THE DATA:
+===+
(** C7: a right rotation of a node whose left child is present returns,
    keeps the key/value sequence and hence the in-order keys, and keeps the
    search-tree order; likewise a left rotation of a node whose right child
    is present. *)
Theorem rotations_preserve_order (k : Z) (v : V) (l r : tree) (h : Z) :
  (l <> Absent ->
   exists t',
     rotate_right (Node k v l r h) = Some t' /\
     elements t' = elements (Node k v l r h) /\
     inorder (mkAVLTree t') = inorder (mkAVLTree (Node k v l r h)) /\
     (bst (Node k v l r h) -> bst t')) /\
  (r <> Absent ->
   exists t',
     rotate_left (Node k v l r h) = Some t' /\
     elements t' = elements (Node k v l r h) /\
     inorder (mkAVLTree t') = inorder (mkAVLTree (Node k v l r h)) /\
     (bst (Node k v l r h) -> bst t')).
Proof.
  split.
  - intros Hl. destruct l as [| lk lv ll lr lh]; [congruence |].
    eexists. split; [reflexivity |].
    match goal with |- elements ?t = _ /\ _ =>
      assert (He : elements t = elements (Node k v (Node lk lv ll lr lh) r h))
        by (now apply rotate_right_elements)
    end.
    split_all; auto.
    + rewrite !inorder_keys. unfold keys_of. cbn [_root]. now rewrite He.
    + now apply bst_same_elements.
  - intros Hr. destruct r as [| rk rv rl rr rh]; [congruence |].
    eexists. split; [reflexivity |].
    match goal with |- elements ?t = _ /\ _ =>
      assert (He : elements t = elements (Node k v l (Node rk rv rl rr rh) h))
        by (now apply rotate_left_elements)
    end.
    split_all; auto.
    + rewrite !inorder_keys. unfold keys_of. cbn [_root]. now rewrite He.
    + now apply bst_same_elements.
Qed.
+===+
TASK DIRECTIONS: Please give an exact copy of every entry.

FINISHED EXERCISE:
(** C7: a right rotation of a node whose left child is present returns,
    keeps the key/value sequence and hence the in-order keys, and keeps the
    search-tree order; likewise a left rotation of a node whose right child
    is present. *)
Theorem rotations_preserve_order (k : Z) (v : V) (l r : tree) (h : Z) :
  (l <> Absent ->
   exists t',
     rotate_right (Node k v l r h) = Some t' /\
     elements t' = elements (Node k v l r h) /\
     inorder (mkAVLTree t') = inorder (mkAVLTree (Node k v l r h)) /\
     (bst (Node k v l r h) -> bst t')) /\
  (r <> Absent ->
   exists t',
     rotate_left (Node k v l r h) = Some t' /\
     elements t' = elements (Node k v l r h) /\
     inorder (mkAVLTree t') = inorder (mkAVLTree (Node k v l r h)) /\
     (bst (Node k v l r h) -> bst t')).
Proof.
  split.
  - intros Hl. destruct l as [| lk lv ll lr lh]; [congruence |].
    eexists. split; [reflexivity |].
    match goal with |- elements ?t = _ /\ _ =>
      assert (He : elements t = elements (Node k v (Node lk lv ll lr lh) r h))
        by (now apply rotate_right_elements)
    end.
    split_all; auto.
    + rewrite !inorder_keys. unfold keys_of. cbn [_root]. now rewrite He.
    + now apply bst_same_elements.
  - intros Hr. destruct r as [| rk rv rl rr rh]; [congruence |].
    eexists. split; [reflexivity |].
    match goal with |- elements ?t = _ /\ _ =>
      assert (He : elements t = elements (Node k v l (Node rk rv rl rr rh) h))
        by (now apply rotate_left_elements)
    end.
    split_all; auto.
    + rewrite !inorder_keys. unfold keys_of. cbn [_root]. now rewrite He.
    + now apply bst_same_elements.
Qed.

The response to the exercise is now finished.